That must be it. She couldn’t see any other explanation. She even whispered, ‘Are you there?’ But this was met only by silence. Then she sighed. ‘I suppose’, she murmured, ‘that’s your idea of a joke.’ She hardly knew whether to laugh or cry.

She walked outside after that, and went over to the fence and looked across the open ground to the trees. She half expected a signal, but there was none. Forgetting even the pony for a few moments, she stood gazing out, as if in a dream.

This was his way of letting her know he was there, watching over her. She felt a warm rush of happiness. Then she shook her head. ‘But what have you done now, Luke?’ she muttered.

Then young Harry appeared.

It had all gone to plan. Tom was almost chortling to himself with pleasure and excitement.
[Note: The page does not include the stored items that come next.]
(* ===== verification/LdCycle.v ===== *)
(** * Serial and parallel ladder networks

    The builders of [LdSemantics] give ladder networks; power in
    a serial network is the conjunction of its contacts and in a parallel one
    the disjunction of its branches; scans of such rungs compute an independent
    reading of the ladder. *)
From stdpp Require Import gmap strings list.
From S2P Require Import Prelude LdSemantics.
Local Open Scope nat_scope.

(** ** Serial *)
Fixpoint chain (prev : nat) (cs : list Contact) : list ContactEdge :=
  match cs with
  | [] => []
  | c :: cs => mkEdge prev (S prev) c :: chain (S prev) cs
  end.

Lemma chain_elem prev cs e :
  e ∈ chain prev cs ↔ ∃ i c, cs !! i = Some c ∧ e = mkEdge (prev + i) (S (prev + i)) c.
Proof.
  revert prev. induction cs as [|c cs IH]; intros prev; cbn.
  - split; [intros H; by apply not_elem_of_nil in H | by intros (i & c & H & _)].
  - rewrite elem_of_cons, IH. split.
    + intros [->|(i & c' & Hc & ->)].
      * exists 0, c. by rewrite Nat.add_0_r.
      * exists (S i), c'. by rewrite Nat.add_succ_r.
    + intros ([|i] & c' & Hc & ->).
      * left. injection Hc as ->. by rewrite Nat.add_0_r.
      * right. exists i, c'. by rewrite Nat.add_succ_r.
Qed.

Lemma net_wf_rail n v : net_wf n → net_wf (set_left_rail n v).
Proof. by intros []. Qed.

Lemma net_wf_output n v : net_wf n → net_wf (set_output_node n v).
Proof. by intros []. Qed.

Lemma add_node_wf n : net_wf n →
  net_wf (add_node n).1 ∧ (add_node n).2 = length (nodes n) ∧
  length (nodes (add_node n).1) = S (length (nodes n)) ∧ edges (add_node n).1 = edges n ∧
  left_rail (add_node n).1 = left_rail n ∧ output_node (add_node n).1 = output_node n ∧
  dirty (add_node n).1 = true.
Proof.
  intros W. split_and!; try done; [by apply net_wf_add_node|]. cbn. rewrite length_app. cbn. lia.
Qed.

Lemma net_wf_new_edge n s t c :
  net_wf n → s < length (nodes n) → t < length (nodes n) →
  ∃ n', add_edge n s t c = Some n' ∧ net_wf n' ∧ edges n' = edges n ++ [mkEdge s t c] ∧
    nodes n' = nodes n ∧ left_rail n' = left_rail n ∧ output_node n' = output_node n ∧
    dirty n' = true.
Proof.
  intros W Hs Ht. destruct (add_edge n s t c) as [n'|] eqn:E.
  - destruct (net_wf_add_edge n s t c n' W Ht E) as (W' & He & Hn). exists n'.
    unfold add_edge in E. destruct (outgoing n !! s); [|done]. cbn in E.
    split_and!; try done; by injection E as <-.
  - unfold add_edge in E. destruct (outgoing n !! s) eqn:El; [done|].
    apply lookup_ge_None in El. rewrite (nw_len _ W) in El. lia.
Qed.

Lemma serial_steps cs n prev :
  net_wf n → length (nodes n) = S prev →
  ∃ n', foldl serial_step (Some (n, prev)) cs = Some (n', prev + length cs) ∧ net_wf n' ∧
    edges n' = edges n ++ chain prev cs ∧ length (nodes n') = S (prev + length cs) ∧
    left_rail n' = left_rail n ∧ (dirty n = true → dirty n' = true).
Proof.
  revert n prev. induction cs as [|c cs IH]; intros n prev W Hn.
  - exists n. rewrite app_nil_r, Nat.add_0_r. by split_and!.
  - cbn [foldl]. unfold serial_step at 2. cbn [mbind option_bind].
    pose proof (add_node_wf n W) as A. destruct (add_node n) as [n1 next] in A |- *.
    destruct A as (W1 & I1 & N1 & E1 & L1 & _ & D1). cbn [fst snd] in *. rewrite Hn in I1. subst next.
    destruct (net_wf_new_edge n1 prev (S prev) c W1) as (n2 & -> & W2 & E2 & N2 & L2 & _ & D2); [lia..|].
    cbn [mbind option_bind].
    destruct (IH n2 (S prev) W2) as (n' & -> & W' & E' & N' & L' & D'); [rewrite N2; lia|].
    exists n'. rewrite E', E2, E1, L', L2, L1, N', <- (assoc_L (++)). cbn [chain length app].
    rewrite Nat.add_succ_r. split_and!; try done. intros _. by apply D'.
Qed.
(* ===== verification/Process.v ===== *)
(** * Logging and the controller process ([audesys-runtime/src/{logging,main}.rs])

    The level filter and the JSON line of a record.  A JSON reader for objects
    of string members, which follows the grammar of RFC 8259 (without the
    [\u] escapes, which the logger never writes), reads back what was logged
    whenever the texts hold no control character besides line feed and tab.  Then
    the command line and the life of the process. *)
From stdpp Require Import pretty.
From S2P Require Import Prelude HalTypes HalValue HalIr FunctionBlocks Vm Executor Text TextFacts.
From S2P Require Import Transport Qos Middleware Signals Lifecycle Engine CommonTypes EngineThread.
From S2P Require Import HealthServer.
Local Open Scope Z_scope.

Inductive LogLevel := LogError | LogWarn | LogInfo | LogDebug.
#[export] Instance LogLevel_eq_dec : EqDecision LogLevel.
Proof. solve_decision. Defined.

Definition log_u8 (l : LogLevel) : Z :=
  match l with LogError => 0 | LogWarn => 1 | LogInfo => 2 | LogDebug => 3 end.

Definition level_from_str (s : string) : LogLevel :=
  let l := to_lowercase s in
  if String.eqb l "error" then LogError
  else if String.eqb l "warn" || String.eqb l "warning" then LogWarn
  else if String.eqb l "info" then LogInfo
  else if String.eqb l "debug" || String.eqb l "trace" then LogDebug
  else LogInfo.

(** The stored level: [init] with the environment variable, if it is set. *)
Definition initial_level : Z := log_u8 LogInfo.
Definition set_level (l : LogLevel) : Z := log_u8 l.
Definition init (var : option string) : Z := set_level (level_from_str (default "info" var)).

Definition level_str (l : LogLevel) : string :=
  match l with LogError => "ERROR" | LogWarn => "WARN" | LogInfo => "INFO" | LogDebug => "DEBUG" end.

Definition escaped (c : ascii) : string := String.String backslash (String.String c "").
(** The four replacements, in the source's order. *)
Definition escape (s : string) : string :=
  replace_char "009" (escaped "t")
    (replace_char newline (escaped "n")
      (replace_char double_quote (escaped double_quote)
        (replace_char backslash (escaped backslash) s))).

(** [{secs}.{millis:03}]; [secs] and [millis] are the clock's. *)
Definition pad3 (s : string) : string := of_chars (replicate (3 - String.length s) "0"%char) +:+ s.
Definition timestamp (secs millis : Z) : string := pretty secs +:+ "." +:+ pad3 (pretty millis).

Definition str_member (k v : string) : string :=
  let dq := String.String double_quote "" in dq +:+ k +:+ dq +:+ ":" +:+ dq +:+ v +:+ dq.

(** The line [emit] writes; a field is a key and its displayed value. *)
Definition emit (ts : string) (l : LogLevel) (module msg : string) (fields : list (string * string)) : string :=
  "{" +:+ str_member "ts" ts +:+ "," +:+ str_member "level" (level_str l) +:+ ","
  +:+ str_member "module" (escape module) +:+ "," +:+ str_member "msg" (escape msg)
  +:+ String.concat "" (map (fun '(k, v) => "," +:+ str_member (escape k) (escape v)) fields)
  +:+ "}" +:+ String.String newline "".

(** What [log] writes at the stored level. *)
Definition log_message (stored : Z) (ts : string) (l : LogLevel) (module msg : string)
    (fields : list (string * string)) : option string :=
  if log_u8 l >? stored then None else Some (emit ts l module msg fields).

(** ** A reader *)
Definition unescape (c : ascii) : option ascii :=
  if Ascii.eqb c double_quote || Ascii.eqb c backslash || Ascii.eqb c "/" then Some c
  else if Ascii.eqb c "n" then Some newline
  else if Ascii.eqb c "t" then Some "009"%char
  else if Ascii.eqb c "r" then Some "013"%char
  else if Ascii.eqb c "b" then Some "008"%char
  else if Ascii.eqb c "f" then Some "012"%char
  else None.
Definition is_control (c : ascii) : bool := byte_of_ascii c <? 32.

(** After the opening quote, up to the closing one. *)
Fixpoint read_string (l : list ascii) : option (list ascii * list ascii) :=
  match l with
  | [] => None
  | c :: r =>
      if Ascii.eqb c double_quote then Some ([], r)
      else if Ascii.eqb c backslash then
        match r with
        | d :: r' => x ← unescape d; '(s, k) ← read_string r'; Some (x :: s, k)
        | [] => None
        end
      else if is_control c then None
      else '(s, k) ← read_string r; Some (c :: s, k)
  end.

Definition expect_char (c : ascii) (l : list ascii) : option (list ascii) :=
  match l with d :: r => if Ascii.eqb d c then Some r else None | [] => None end.

Definition read_member (l : list ascii) : option (string * string * list ascii) :=
  l ← expect_char double_quote l; '(k, l) ← read_string l;
  l ← expect_char ":" l; l ← expect_char double_quote l; '(v, l) ← read_string l;
  Some (of_chars k, of_chars v, l).

Fixpoint read_members (fuel : nat) (l : list ascii) : option (list (string * string)) :=
  match fuel with
  | O => None
  | S fuel =>
      '(m, l) ← read_member l;
      match l with
      | c :: l =>
          if Ascii.eqb c "," then cons m <$> read_members fuel l
          else if Ascii.eqb c "}" && bool_decide (l = [newline]) then Some [m]
          else None
      | [] => None
      end
  end.
Definition read_record (line : string) : option (list (string * string)) :=
  l ← expect_char "{" (chars line); read_members (length l) l.

(** ** Escaping is one pass over the characters *)
Definition escape1 (c : ascii) : list ascii :=
  if Ascii.eqb c backslash || Ascii.eqb c double_quote then [backslash; c]
  else if Ascii.eqb c newline then [backslash; "n"%char]
  else if Ascii.eqb c "009" then [backslash; "t"%char]
  else [c].

Lemma chars_replace_char c r s :
  chars (replace_char c r s) = concat (map (fun d => if Ascii.eqb d c then chars r else [d]) (chars s)).
Proof.
  induction s as [|d s IH]; [done|]. cbn. destruct (Ascii.eqb d c); cbn; [|by rewrite IH].
  by rewrite chars_app, IH.
Qed.

Lemma concat_map_concat {A B C} (f : A → list B) (g : B → list C) l :
  concat (map g (concat (map f l))) = concat (map (fun a => concat (map g (f a))) l).
Proof. induction l as [|a l IH]; [done|]. cbn. by rewrite map_app, concat_app, IH. Qed.

Lemma chars_escape s : chars (escape s) = concat (map escape1 (chars s)).
Proof.
  unfold escape. rewrite !chars_replace_char, !concat_map_concat. f_equal. apply map_ext. intros c.
  unfold escape1. destruct (Ascii.eqb_spec c backslash) as [->|]; [done|].
  destruct (Ascii.eqb_spec c double_quote) as [->|]; [done|]. cbn -[Ascii.eqb].
  rewrite (proj2 (Ascii.eqb_neq c double_quote)) by done. cbn -[Ascii.eqb].
  destruct (Ascii.eqb_spec c newline) as [->|]; [done|]. cbn -[Ascii.eqb].
  rewrite !app_nil_r. by destruct (Ascii.eqb c "009").
Qed.

(** The control characters JSON forbids and the logger does not escape. *)
Definition loggable (s : string) : bool :=
  forallb (fun c => negb (is_control c) || Ascii.eqb c newline || Ascii.eqb c "009") (chars s).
The words had all been said, John Pride was looking at his son like thunder; the boy was close to tears. The whole hamlet was enjoying the joke as the Prides got out of their cart looking uncomfortable.
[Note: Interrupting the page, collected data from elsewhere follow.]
(** Any token that starts with a signed message passes until it expires. *)
Lemma verify_signed now secret token sid role e :
  in_u 64 sid = true → in_u 64 e = true → (TOKEN_WIRE_SIZE ≤ length token)%nat →
  take 49 token = take 49 (build_wire_token secret sid role e) →
  verify_wire_token now secret token = if now >? e then Err "token expired" else Ok role.
Proof.
  intros Hs He Hl Ht. unfold verify_wire_token. replace (_ <? _)%nat with false by (symmetry; by apply Nat.ltb_ge).
  assert (token = token_message sid role e ++ hmac_sha256 secret (token_message sid role e) ++ drop 49 token) as E.
  { rewrite <- (take_drop 49 token) at 1. rewrite Ht, app_assoc. f_equal. unfold build_wire_token.
    rewrite app_assoc, take_app_length'; [done|]. by rewrite length_app, token_message_length, hmac_length. }
  rewrite E. set (k := drop 49 token). destruct (token_fields sid role e
    (hmac_sha256 secret (token_message sid role e) ++ k) Hs He) as (-> & -> & ->).
  destruct (now >? e); [done|].
  rewrite drop_app_length' by (by rewrite token_message_length).
  rewrite take_app_length' by (by rewrite hmac_length). by rewrite bool_decide_true.
Qed.

Lemma verify_build now secret sid role e :
  in_u 64 sid = true → in_u 64 e = true →
  verify_wire_token now secret (build_wire_token secret sid role e) =
  if now >? e then Err "token expired" else Ok role.
Proof. intros Hs He. apply (verify_signed _ _ _ sid); [done..| |done]. by rewrite build_wire_token_length. Qed.

Lemma le_take n (l : list Z) : bytes_wf l = true → (n ≤ length l)%nat →
  le_bytes n (of_le_bytes (take n l)) = take n l.
Proof.
  intros Hb Hl. assert (length (take n l) = n) as Hn by (rewrite length_take; lia).
  rewrite <- Hn at 1. apply le_bytes_of_le_bytes. auto with hal.
Qed.

(** The first 17 bytes of a token are its signed message. *)
Lemma token_message_take token : bytes_wf token = true → (17 ≤ length token)%nat →
  token_message (of_le_bytes (take 8 token)) (nth 8 token 0) (of_le_bytes (take 8 (drop 9 token))) =
  take 17 token.
Proof.
  intros Hb Hl. unfold token_message. rewrite le_take by (done || lia).
  rewrite le_take by (auto with hal || rewrite length_drop; lia).
  rewrite <- (take_drop 8 (take 17 token)), take_take. change (8 `min` 17)%nat with 8%nat. f_equal.
  rewrite skipn_firstn_comm. change (17 - 8)%nat with (1 + 8)%nat.
  destruct (drop 8 token) as [|x l] eqn:Ed; [apply (f_equal length) in Ed; rewrite length_drop in Ed; cbn in Ed; lia|].
  change 9%nat with (8 + 1)%nat. rewrite <- drop_drop, Ed. cbn [firstn skipn Nat.add app]. f_equal.
  rewrite <- (take_drop 8 token), app_nth2 by (rewrite length_take; lia).
  rewrite length_take, Nat.min_l by lia. by rewrite Ed.
Qed.

(** What a token that passes the check is: the first 49 bytes of a token the
    server would have built, not expired. *)
Lemma verify_sound now secret token role :
  bytes_wf token = true → verify_wire_token now secret token = Ok role →
  (TOKEN_WIRE_SIZE ≤ length token)%nat ∧ ∃ sid e, in_u 64 sid = true ∧ in_u 64 e = true ∧ now ≤ e ∧
    take 49 token = take 49 (build_wire_token secret sid role e).
Proof.
  intros Hb. unfold verify_wire_token. destruct (_ <? _)%nat eqn:El; [done|]. breflect.
  unfold TOKEN_WIRE_SIZE in El.
  destruct (now >? _) eqn:En; [done|]. case_bool_decide as Hm; [|done]. intros [= <-]. split; [done|].
  exists (of_le_bytes (take 8 token)), (of_le_bytes (take 8 (drop 9 token))). split_and!.
  - apply (of_le_bytes_in 8); [auto with hal | rewrite length_take; lia].
  - apply (of_le_bytes_in 8); [auto with hal | rewrite length_take, length_drop; lia].
  - rewrite Z.gtb_ltb in En. by apply Z.ltb_ge in En.
  - unfold build_wire_token. rewrite <- Hm, token_message_take by (done || lia).
    rewrite app_assoc, take_app_length' by (rewrite length_app, !length_take, length_drop; lia).
    rewrite <- (take_drop 17 (take 49 token)), take_take, skipn_firstn_comm. done.
Qed.
End token.

(** ** Reading a socket *)
Lemma read_exact_bytes l k : read_exact (length l) (map RxByte l ++ k) = (k, Ok l).
Proof.
  induction l as [|b l IH]; [done|]. cbn [length read_exact map app].
  unfold mbind, rx_bind. by rewrite IH.
Qed.

Lemma read_exact_n n l k : length l = n → read_exact n (map RxByte l ++ k) = (k, Ok l).
Proof. intros <-. apply read_exact_bytes. Qed.

(** Bytes read before a timeout are lost. *)
Lemma read_exact_timeout n l k : (length l < n)%nat →
  read_exact n (map RxByte l ++ RxTimeout :: k) = (k, Err WouldBlock).
Proof.
  intros H. induction l as [|b l IH] in n, H |- *; (destruct n as [|n]; [cbn in H; lia|]); [done|].
  cbn [read_exact map app]. unfold mbind, rx_bind. rewrite IH; [done|]. cbn in H. lia.
Qed.

Lemma rx_bind_ok {A B} (m : Rx A) (f : A → Rx B) s s' a :
  m s = (s', Ok a) → (m ≫= f) s = f a s'.
Proof. intros H. unfold mbind, rx_bind. by rewrite H. Qed.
‘Better check none of your other animals is missing,’ he called out. ‘Maybe they all walked off! Eh?’ He had only just thought of that one. He was so pleased with it, and the laughs it produced, that he went even further. ‘Something about your place they don’t like, then, is it, John? Something they don’t like?’

Oh, they were laughing now. He glanced at the track. Mary should be arriving any moment. The final surprise. The triumph. She’d better hurry up, though. While everyone was there.

One of Pride’s younger children had run round to the cowshed, just to see for herself. She returned now, looking puzzled. She was tugging at Pride’s jerkin, saying something. He saw Pride frown and then walk round to the cowshed himself. Oh, this was rich! Now Pride was returning, looking straight at him. ‘I don’t know what you’re on about, Tom Furzey,’ he called out. ‘That pony’s in the cowshed.’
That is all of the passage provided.